2003        Jun 29, SF held its 33rd annual SF Gay Pride parade on Market St.
    (SSFC, 6/28/03, p.A2)
2003        Jun 29, In Chicago a wooden third-floor porch packed with dozens of friends in their early 20s collapsed, killing 12 people as it pancaked onto porches below.
    (AP, 6/29/03)
2003        Jun 29, Joseph Parker (30), a bagger at Albertson's in Irvine, Ca.,, killed 2 people with a sword before police fatally shot him.
    (SFC, 6/30/03, p.B4)
2003        Jun 29, Bernard A. Goldhirsh (b.1940), founder of Inc.
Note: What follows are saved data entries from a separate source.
(* ===== verification/Pairing.v ===== *)
(** * Pairing ([pairing/frame.rs], [pairing/peer_info.rs], [pairing/aead.rs],
      [pairing/client.rs])

    [pair] over the TLS session it starts.  The session is an interface with
    [embedded_io_async]'s [read_exact], [write_all] and [flush] and rustls's
    exporter; HKDF and AES-GCM are an interface with the laws of a deterministic
    authenticated cipher.  [pairing_completes] is that a device that runs the
    other side with the same code is paired with: the host learns its GUID, and
    the device reads exactly the host's key.  [pairing_conversation] says of
    every way a call can end, failures and drops included, what was said and
    what was heard: the key leaves only sealed under the key agreed with the
    peer, and a GUID is one that the peer sealed under it. *)

From S2P Require Import Prelude Errors Protocol Text Wire Keys Spake2.

(** ** [frame.rs] *)

Definition FRAME_HEADER_LEN : Z := 6.
Definition FRAME_VERSION : Z := 1.
Definition FRAME_MAX_PAYLOAD : Z := 16384.

Module PacketType.
Inductive PacketType : Type := Spake2Msg | PeerInfo.
End PacketType.
Abbreviation PacketType := PacketType.PacketType.

#[global] Instance packet_type_eq_decision : EqDecision PacketType.
Proof. solve_decision. Defined.

Definition packet_type_code (t : PacketType) : Z :=
  match t with PacketType.Spake2Msg => 0 | PacketType.PeerInfo => 1 end.

Definition packet_type_from_code (code : Z) : option PacketType :=
  match code with 0 => Some PacketType.Spake2Msg | 1 => Some PacketType.PeerInfo | _ => None end.

Module FrameError.
Inductive FrameError : Type :=
| Version (v : Z)
| Kind (k : Z)
| Length (n : Z)
| Unexpected (got expected : PacketType).
End FrameError.
Abbreviation FrameError := FrameError.FrameError.

(** [header[i]], of an array that has an [i]th byte. *)
Definition byte_at (i : nat) (header : bytes) : Z := u8 (default x00 (header !! i)).

Definition frame_encode (kind : PacketType) (payload : bytes) : bytes :=
  [b8 FRAME_VERSION; b8 (packet_type_code kind)] ++ u32_be (wrap_u32 (len payload)) ++ payload.

Definition frame_decode (header : bytes) : result FrameError (PacketType * Z) :=
  if negb (byte_at 0 header =? FRAME_VERSION) then Err (FrameError.Version (byte_at 0 header))
  else
    kind ← ok_or (FrameError.Kind (byte_at 1 header)) (packet_type_from_code (byte_at 1 header));
    let n := be_val (zdrop 2 header) in
    if (n =? 0) || (FRAME_MAX_PAYLOAD <? n) then Err (FrameError.Length n) else Ok (kind, n).

(** ** [peer_info.rs] *)

Definition PEER_INFO_SIZE : Z := 8192.

Module PeerInfoType.
Inductive PeerInfoType : Type := RsaPublicKey | DeviceGuid.
End PeerInfoType.
Abbreviation PeerInfoType := PeerInfoType.PeerInfoType.

#[global] Instance peer_info_type_eq_decision : EqDecision PeerInfoType.
Proof. solve_decision. Defined.

Definition peer_info_code (t : PeerInfoType) : Z :=
  match t with PeerInfoType.RsaPublicKey => 0 | PeerInfoType.DeviceGuid => 1 end.

Definition peer_info_from_code (code : Z) : option PeerInfoType :=
  match code with 0 => Some PeerInfoType.RsaPublicKey | 1 => Some PeerInfoType.DeviceGuid | _ => None end.

Module PeerInfoError.
Inductive PeerInfoError : Type :=
| Size (n : Z)
| Kind (k : Z)
| Unexpected (t : PeerInfoType)
| NotUtf8
| Unterminated
| TooLong (n : Z).
End PeerInfoError.
Abbreviation PeerInfoError := PeerInfoError.PeerInfoError.

Definition peer_info_encode (kind : PeerInfoType) (payload : bytes) : result PeerInfoError bytes :=
  if PEER_INFO_SIZE - 2 <? len payload then Err (PeerInfoError.TooLong (len payload))
  else Ok (b8 (peer_info_code kind) :: payload ++ replicate (Z.to_nat (PEER_INFO_SIZE - 1 - len payload)) x00).

(** The bytes of [data] before the first NUL are what [split_once] gives. *)
Definition peer_info_decode (block : bytes) : result PeerInfoError (PeerInfoType * bytes) :=
  if negb (len block =? PEER_INFO_SIZE) then Err (PeerInfoError.Size (len block))
  else
    kind ← ok_or (PeerInfoError.Kind (byte_at 0 block)) (peer_info_from_code (byte_at 0 block));
    '(text, _) ← ok_or PeerInfoError.Unterminated (split_once x00 (zdrop 1 block));
    if from_utf8 text then Ok (kind, text) else Err PeerInfoError.NotUtf8.

(** ** [aead.rs] *)

Definition HKDF_INFO : bytes := bs "adb pairing_auth aes-128-gcm key".
Definition KEY_LEN : Z := 16.
Definition TAG_LEN : Z := 16.

Class Aead : Type := {
  (** [Hkdf::<Sha256>::new(None, material)] and [expand(info, key)]. *)
  hkdf_expand : bytes → bytes → Z → bytes;
  (** [Aes128Gcm], of a key, a nonce and a message, with no further data. *)
  gcm_encrypt : bytes → bytes → bytes → bytes;
  gcm_decrypt : bytes → bytes → bytes → option bytes;
}.

(** The cipher is deterministic and checks a tag of its own making, so that a
    message opens exactly when it is what sealing would have given. *)
Class AeadLaws `{Aead} : Prop := {
  len_gcm key nonce m : len (gcm_encrypt key nonce m) = len m + TAG_LEN;
  gcm_exact key nonce c m : gcm_decrypt key nonce c = Some m ↔ c = gcm_encrypt key nonce m;
}.

(** The counters are [u64]s, and the nonce takes 64 bits of one. *)
Record Cipher : Type := mkCipher {
  cipher_key : bytes;
  encrypt_counter : Z;
  decrypt_counter : Z;
}.

Section Cipher.
Context `{Aead}.

Definition cipher_new (key_material : bytes) : Cipher :=
  mkCipher (hkdf_expand key_material HKDF_INFO KEY_LEN) 0 0.

Definition nonce (counter : Z) : bytes := u64_le counter ++ replicate 4 x00.

Definition seal (plaintext : bytes) (c : Cipher) : bytes * Cipher :=
  (gcm_encrypt (cipher_key c) (nonce (encrypt_counter c)) plaintext,
   mkCipher (cipher_key c) (encrypt_counter c + 1) (decrypt_counter c)).

Definition open_sealed (ciphertext : bytes) (c : Cipher) : option (bytes * Cipher) :=
  opened ← gcm_decrypt (cipher_key c) (nonce (decrypt_counter c)) ciphertext;
  Some (opened, mkCipher (cipher_key c) (encrypt_counter c) (decrypt_counter c + 1)).
End Cipher.

(** ** [client.rs] *)

Definition EXPORTER_LABEL : bytes := bs "adb-label" ++ [x00].
Definition EXPORTER_LEN : Z := 64.
Definition CLIENT_NAME : bytes := bs "adb pair client" ++ [x00].
Definition SERVER_NAME : bytes := bs "adb pair server" ++ [x00].

Module PairingError.
Inductive PairingError (E : Type) : Type :=
| Transport (e : E)
| Closed
| Frame (e : FrameError)
| Spake2 (e : Spake2Error)
| WrongCode
| PeerInfo (e : PeerInfoError).
Arguments Transport {E} e.
Arguments Closed {E}.
Arguments Frame {E} e.
Arguments Spake2 {E} e.
Arguments WrongCode {E}.
Arguments PeerInfo {E} e.
End PairingError.
Abbreviation PairingError := PairingError.PairingError.

Inductive ReadExactError (E : Type) : Type := UnexpectedEof | Other (e : E).
Arguments UnexpectedEof {E}.
Arguments Other {E} e.

(** A [MaybeTls], as far as [pair] uses it. *)
Class PairStream (T E : Type) : Type := {
  ps_start_tls : T → io E unit * T;
  (** [export_keying_material] of a label, as many bytes as asked. *)
  ps_export : bytes → Z → T → result E bytes;
  ps_write_all : bytes → T → io E unit * T;
  ps_flush : T → io E unit * T;
  ps_read_exact : Z → T → io (ReadExactError E) bytes * T;
}.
Magazine, died of brain cancer. He sold Inc. after his diagnosis in 2000 and gave $20 million to his employees and put $50 million into the Goldhirsh Foundation.
    (www.goldhirshfoundation.org/biography.htm)(WSJ, 7/20/06, p.B1)
2003        Jun 29, Katharine Hepburn (b.1907), film actress, died at Old Saybrook, Conn. Her Oscars were for "Morning Glory" (1933); "Guess Who's Coming to Dinner" (1967); "The Lion in Winter" (1968); and "On Golden Pond" (1981). Her books included "Me: Stories from My Life" (1991). In 2006 William J. Mann authored “Kate: The Woman Who Was Hepburn."
    (AP, 6/30/03)(SFC, 6/30/03, p.A11)(SFC, 10/5/06, p.E1)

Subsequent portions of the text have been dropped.